Today, too many Data Scientists and Marketing Practitioners behave as if the proverbial crowing causes the sun to rise. Unfortunately, it isn’t as easy as mining past marketing campaigns’ data, using AI to model a predicting task, identifying feature importances and leveraging them to tell our future decisions. In doing so, they are sometimes mistaking correlations with causes.
Likewise, to cite a famous example, for a passive observer, beers and diapers are correlated. For the action-based observer, putting beers and diapers next to one another may create an exposure bias and reduce total revenues.
As we are able to see, these are two very different perspectives. Most Machine Learning models adopt a Passive Observer standpoint, yet we use them as in the event that they were learned with the Motion-based Observer perspective.

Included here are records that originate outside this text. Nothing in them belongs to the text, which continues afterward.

(* ===== verification/RustThreadsTheorems.v ===== *)
(** * The in-memory store under concurrent calls: what holds

    The locks account for the tasks that hold them, so a snapshot sees one moment and
    no set of calls deadlocks; the byte counts settle. *)

From Stdlib Require Import ZifyBool.
From stdpp Require Import relations.
From S2P Require Import Prelude PyValue Codec Interleave Store RustStore RustStoreTheorems RustStoreProps RustThreads.

#[local] Arguments store_bucket : simpl never.
#[local] Arguments delete_bucket : simpl never.
#[local] Arguments set_entry : simpl never.
#[local] Arguments delete_entry : simpl never.

Ltac unfold_write H :=
  unfold write_step, set_step, set_many_step, delete_step, delete_many_step,
    delete_namespace_step, freed_step, clear_step, cleared_step in H.

Lemma thread_step_split hash ok x t y :
  thread_step hash ok x t = Some y →
  write_step hash x t = Some y ∨ snapshot_step x t = Some y ∨ restore_step x t = Some y.
Proof. destruct t; auto. Qed.

(** ** Counts: what was freed and is not yet subtracted *)

Definition owed (t : RustTask) : list (nat * Z) :=
  match t with TFreed idx freed _ => [(idx, freed)] | _ => [] end.

Definition settle_bytes (l : list (nat * Z)) (b : list Z) : list Z :=
  foldr (λ e b, fetch_sub e.1 e.2 b) b l.
Definition settle (l : list (nat * Z)) (s : RustStore) : RustStore :=
  set_shards (shards s) (settle_bytes l (shard_bytes s)) s.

This looks as if an unattainable equation to unravel for AI. As soon as an AI model is trained, it tends to change into quickly unusable. As Hegel put it, “The owl of Minerva spreads its wings only with dusk.” (by which he meant that we are able to only understand things in hindsight).
This series of posts
Within the upcoming articles, we’ll delve into the taxonomy of biases that arise from the Passive Observer standpoint and explore the important thing methods for adopting the Motion-Based Observer standpoint in the sector of Machine Learning.